#### TO DO
Go through the records below and copy out every line that contains the word "before".
-------------------------
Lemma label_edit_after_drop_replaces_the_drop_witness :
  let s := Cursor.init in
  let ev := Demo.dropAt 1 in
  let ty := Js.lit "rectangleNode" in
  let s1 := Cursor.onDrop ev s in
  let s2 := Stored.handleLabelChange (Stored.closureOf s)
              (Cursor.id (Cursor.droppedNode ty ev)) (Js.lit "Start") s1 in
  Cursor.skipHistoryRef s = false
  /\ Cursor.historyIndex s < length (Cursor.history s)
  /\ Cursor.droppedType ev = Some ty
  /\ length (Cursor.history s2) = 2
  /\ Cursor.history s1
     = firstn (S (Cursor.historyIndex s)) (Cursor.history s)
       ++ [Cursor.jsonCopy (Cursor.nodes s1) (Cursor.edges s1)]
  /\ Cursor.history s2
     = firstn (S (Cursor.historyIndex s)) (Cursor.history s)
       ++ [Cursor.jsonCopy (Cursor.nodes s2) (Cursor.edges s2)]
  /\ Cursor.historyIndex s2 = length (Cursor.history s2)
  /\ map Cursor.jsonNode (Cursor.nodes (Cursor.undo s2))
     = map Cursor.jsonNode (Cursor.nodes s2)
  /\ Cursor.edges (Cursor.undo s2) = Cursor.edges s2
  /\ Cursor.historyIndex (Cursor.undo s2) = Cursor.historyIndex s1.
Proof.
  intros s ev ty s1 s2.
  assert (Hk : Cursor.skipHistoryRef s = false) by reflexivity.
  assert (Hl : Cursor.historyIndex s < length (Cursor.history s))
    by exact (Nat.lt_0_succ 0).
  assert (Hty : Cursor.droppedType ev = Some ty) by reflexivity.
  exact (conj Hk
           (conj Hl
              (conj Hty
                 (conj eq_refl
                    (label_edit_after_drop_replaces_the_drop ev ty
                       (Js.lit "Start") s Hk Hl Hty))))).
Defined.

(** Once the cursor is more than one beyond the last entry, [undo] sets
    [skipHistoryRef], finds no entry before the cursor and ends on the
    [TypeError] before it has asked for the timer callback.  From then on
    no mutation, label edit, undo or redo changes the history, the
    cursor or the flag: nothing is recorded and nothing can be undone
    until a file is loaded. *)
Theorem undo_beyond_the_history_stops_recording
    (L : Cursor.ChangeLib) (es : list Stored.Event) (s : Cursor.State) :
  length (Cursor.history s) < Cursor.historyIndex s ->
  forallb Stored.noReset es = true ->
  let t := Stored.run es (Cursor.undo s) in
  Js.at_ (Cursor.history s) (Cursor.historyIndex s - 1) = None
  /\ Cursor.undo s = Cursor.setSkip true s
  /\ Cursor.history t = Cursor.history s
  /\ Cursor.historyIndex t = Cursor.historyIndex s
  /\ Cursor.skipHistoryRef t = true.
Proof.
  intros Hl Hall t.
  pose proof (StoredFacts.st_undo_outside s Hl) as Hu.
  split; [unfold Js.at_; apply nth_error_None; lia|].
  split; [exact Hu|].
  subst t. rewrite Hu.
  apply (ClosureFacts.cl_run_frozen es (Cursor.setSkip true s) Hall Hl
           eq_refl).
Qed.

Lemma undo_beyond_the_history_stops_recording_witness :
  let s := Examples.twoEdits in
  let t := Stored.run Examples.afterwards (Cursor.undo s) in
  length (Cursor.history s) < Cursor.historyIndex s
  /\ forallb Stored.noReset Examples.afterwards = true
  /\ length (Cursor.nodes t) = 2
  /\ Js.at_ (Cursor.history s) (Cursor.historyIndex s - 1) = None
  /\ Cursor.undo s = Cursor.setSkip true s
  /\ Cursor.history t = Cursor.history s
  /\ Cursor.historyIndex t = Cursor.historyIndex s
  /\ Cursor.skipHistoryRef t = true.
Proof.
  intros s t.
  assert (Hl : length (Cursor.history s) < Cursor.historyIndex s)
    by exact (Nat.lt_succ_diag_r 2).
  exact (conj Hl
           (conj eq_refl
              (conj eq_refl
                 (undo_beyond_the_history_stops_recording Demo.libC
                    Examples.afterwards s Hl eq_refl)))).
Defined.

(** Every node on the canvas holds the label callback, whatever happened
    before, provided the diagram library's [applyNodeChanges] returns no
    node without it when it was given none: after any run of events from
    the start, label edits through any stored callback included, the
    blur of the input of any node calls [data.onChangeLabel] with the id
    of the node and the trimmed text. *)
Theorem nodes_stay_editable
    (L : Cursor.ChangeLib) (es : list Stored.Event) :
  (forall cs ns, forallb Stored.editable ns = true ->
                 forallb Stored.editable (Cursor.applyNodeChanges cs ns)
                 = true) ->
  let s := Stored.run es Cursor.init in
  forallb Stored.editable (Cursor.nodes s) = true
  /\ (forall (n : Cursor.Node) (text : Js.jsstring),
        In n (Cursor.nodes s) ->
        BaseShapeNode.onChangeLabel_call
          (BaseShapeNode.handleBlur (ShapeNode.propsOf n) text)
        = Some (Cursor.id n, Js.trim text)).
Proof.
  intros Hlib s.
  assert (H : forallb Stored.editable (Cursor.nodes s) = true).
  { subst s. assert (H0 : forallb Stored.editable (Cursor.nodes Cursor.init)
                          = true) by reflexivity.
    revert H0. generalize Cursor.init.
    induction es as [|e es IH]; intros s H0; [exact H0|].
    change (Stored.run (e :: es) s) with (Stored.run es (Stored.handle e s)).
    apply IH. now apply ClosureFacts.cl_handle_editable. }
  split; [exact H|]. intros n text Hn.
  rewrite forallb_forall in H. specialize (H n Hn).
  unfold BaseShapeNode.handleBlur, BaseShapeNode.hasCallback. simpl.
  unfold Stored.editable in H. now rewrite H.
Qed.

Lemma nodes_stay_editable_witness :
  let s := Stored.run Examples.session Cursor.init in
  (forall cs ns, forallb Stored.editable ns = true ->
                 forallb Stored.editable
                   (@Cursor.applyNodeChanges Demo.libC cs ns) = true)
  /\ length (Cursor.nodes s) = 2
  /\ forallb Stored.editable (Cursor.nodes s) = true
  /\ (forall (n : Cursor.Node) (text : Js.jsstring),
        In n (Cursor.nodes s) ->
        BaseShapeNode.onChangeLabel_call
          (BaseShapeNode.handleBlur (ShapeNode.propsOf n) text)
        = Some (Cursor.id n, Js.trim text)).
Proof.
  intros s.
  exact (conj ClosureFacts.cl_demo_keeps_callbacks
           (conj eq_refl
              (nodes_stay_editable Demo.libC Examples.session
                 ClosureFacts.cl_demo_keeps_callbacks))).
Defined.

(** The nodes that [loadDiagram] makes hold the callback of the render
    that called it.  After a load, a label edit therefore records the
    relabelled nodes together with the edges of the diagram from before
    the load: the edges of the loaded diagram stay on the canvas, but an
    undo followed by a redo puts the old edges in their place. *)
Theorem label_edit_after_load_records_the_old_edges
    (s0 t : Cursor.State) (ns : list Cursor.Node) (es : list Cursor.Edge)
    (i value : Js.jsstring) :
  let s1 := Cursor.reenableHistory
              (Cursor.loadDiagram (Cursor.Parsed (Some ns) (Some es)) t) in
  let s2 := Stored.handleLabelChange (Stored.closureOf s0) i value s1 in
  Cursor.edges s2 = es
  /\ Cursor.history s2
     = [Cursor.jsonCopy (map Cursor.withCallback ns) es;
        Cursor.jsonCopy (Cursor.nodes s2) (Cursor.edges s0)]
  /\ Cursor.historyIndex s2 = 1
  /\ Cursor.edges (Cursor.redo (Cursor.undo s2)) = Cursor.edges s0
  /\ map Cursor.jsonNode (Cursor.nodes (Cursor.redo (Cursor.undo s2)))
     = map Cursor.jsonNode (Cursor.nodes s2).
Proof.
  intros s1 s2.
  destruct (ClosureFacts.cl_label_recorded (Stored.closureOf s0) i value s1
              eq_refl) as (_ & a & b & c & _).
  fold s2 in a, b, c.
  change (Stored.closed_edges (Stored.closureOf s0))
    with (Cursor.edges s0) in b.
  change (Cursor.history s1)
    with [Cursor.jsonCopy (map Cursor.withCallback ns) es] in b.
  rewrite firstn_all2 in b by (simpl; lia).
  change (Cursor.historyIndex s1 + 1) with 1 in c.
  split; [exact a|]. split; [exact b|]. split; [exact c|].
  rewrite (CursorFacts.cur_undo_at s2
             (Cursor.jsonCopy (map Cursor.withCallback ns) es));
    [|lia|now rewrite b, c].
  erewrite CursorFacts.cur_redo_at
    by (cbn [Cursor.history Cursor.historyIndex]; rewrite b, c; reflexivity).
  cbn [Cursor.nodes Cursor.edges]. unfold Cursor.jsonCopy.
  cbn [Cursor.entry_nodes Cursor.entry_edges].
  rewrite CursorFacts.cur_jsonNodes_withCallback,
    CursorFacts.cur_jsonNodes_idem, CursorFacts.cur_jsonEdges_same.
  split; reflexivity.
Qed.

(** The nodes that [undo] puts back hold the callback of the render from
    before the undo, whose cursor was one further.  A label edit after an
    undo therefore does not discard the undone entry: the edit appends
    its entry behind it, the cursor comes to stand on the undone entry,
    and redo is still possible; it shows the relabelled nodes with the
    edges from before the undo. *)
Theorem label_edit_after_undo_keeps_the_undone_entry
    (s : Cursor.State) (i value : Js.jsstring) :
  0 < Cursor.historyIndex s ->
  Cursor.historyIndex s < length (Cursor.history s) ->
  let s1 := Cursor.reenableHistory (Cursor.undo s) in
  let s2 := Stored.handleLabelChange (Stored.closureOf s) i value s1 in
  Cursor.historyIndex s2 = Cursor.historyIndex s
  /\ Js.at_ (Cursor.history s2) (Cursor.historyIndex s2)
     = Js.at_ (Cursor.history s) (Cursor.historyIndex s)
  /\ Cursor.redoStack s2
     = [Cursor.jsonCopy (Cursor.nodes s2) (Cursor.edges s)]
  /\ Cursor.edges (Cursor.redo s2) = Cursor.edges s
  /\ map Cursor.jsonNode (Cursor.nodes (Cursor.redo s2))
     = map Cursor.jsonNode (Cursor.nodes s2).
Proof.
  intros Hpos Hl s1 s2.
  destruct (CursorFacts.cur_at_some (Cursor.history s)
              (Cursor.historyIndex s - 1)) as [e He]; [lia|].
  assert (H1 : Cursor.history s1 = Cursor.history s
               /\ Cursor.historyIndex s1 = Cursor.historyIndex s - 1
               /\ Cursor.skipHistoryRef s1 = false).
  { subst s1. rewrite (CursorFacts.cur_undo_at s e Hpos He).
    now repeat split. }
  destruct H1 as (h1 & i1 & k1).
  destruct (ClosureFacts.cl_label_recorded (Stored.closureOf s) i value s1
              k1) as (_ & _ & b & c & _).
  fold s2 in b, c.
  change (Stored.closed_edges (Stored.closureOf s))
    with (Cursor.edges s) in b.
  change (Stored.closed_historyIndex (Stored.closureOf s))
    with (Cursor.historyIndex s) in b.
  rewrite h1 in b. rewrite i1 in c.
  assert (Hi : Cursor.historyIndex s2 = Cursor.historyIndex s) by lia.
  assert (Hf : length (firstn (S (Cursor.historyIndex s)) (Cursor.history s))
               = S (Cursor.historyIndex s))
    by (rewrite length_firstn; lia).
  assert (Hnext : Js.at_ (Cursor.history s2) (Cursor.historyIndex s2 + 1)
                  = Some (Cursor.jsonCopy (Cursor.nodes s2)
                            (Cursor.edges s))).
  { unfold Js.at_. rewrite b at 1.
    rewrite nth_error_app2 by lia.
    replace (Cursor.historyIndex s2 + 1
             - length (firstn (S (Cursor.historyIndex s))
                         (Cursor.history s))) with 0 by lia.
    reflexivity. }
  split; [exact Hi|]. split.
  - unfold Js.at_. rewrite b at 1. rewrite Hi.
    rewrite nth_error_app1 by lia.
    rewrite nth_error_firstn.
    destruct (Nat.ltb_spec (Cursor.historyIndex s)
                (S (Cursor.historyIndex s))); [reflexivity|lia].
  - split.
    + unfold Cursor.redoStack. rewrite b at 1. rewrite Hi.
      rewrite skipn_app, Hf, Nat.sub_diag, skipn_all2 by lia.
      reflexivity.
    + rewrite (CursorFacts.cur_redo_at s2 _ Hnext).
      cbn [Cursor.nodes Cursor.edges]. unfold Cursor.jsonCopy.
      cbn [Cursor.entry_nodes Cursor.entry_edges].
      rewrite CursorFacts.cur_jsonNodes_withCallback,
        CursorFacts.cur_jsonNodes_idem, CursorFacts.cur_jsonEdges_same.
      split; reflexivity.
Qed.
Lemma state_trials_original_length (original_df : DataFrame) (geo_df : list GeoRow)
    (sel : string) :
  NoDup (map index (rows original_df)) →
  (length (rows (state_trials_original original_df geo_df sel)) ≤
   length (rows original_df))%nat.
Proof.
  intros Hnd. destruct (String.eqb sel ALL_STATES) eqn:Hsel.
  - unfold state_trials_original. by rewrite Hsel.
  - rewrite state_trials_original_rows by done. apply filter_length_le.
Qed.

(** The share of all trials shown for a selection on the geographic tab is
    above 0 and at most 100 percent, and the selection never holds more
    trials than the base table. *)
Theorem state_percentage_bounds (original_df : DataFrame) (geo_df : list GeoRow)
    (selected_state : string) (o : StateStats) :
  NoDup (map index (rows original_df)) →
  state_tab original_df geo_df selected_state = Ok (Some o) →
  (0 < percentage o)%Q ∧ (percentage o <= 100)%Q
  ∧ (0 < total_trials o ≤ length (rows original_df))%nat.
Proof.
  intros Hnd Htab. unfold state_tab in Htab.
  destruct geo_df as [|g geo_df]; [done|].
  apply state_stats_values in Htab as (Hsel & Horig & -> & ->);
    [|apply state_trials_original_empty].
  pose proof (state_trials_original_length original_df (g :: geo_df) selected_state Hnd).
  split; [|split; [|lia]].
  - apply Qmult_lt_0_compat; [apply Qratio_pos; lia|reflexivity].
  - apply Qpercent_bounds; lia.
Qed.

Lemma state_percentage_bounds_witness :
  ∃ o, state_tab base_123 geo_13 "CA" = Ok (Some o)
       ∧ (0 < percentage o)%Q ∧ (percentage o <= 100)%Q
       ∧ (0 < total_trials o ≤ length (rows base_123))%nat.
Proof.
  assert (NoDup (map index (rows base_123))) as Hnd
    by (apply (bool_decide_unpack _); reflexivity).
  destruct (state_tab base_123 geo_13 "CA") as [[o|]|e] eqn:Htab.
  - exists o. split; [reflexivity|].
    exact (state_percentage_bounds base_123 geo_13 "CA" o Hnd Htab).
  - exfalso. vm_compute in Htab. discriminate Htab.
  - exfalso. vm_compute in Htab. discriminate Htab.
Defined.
-------------------------
#### RESULT OF THIS EXERCISE
    [skipHistoryRef], finds no entry before the cursor and ends on the
    [TypeError] before it has asked for the timer callback.  From then on
    before, provided the diagram library's [applyNodeChanges] returns no
    relabelled nodes together with the edges of the diagram from before
    before the undo, whose cursor was one further.  A label edit after an
    edges from before the undo. *)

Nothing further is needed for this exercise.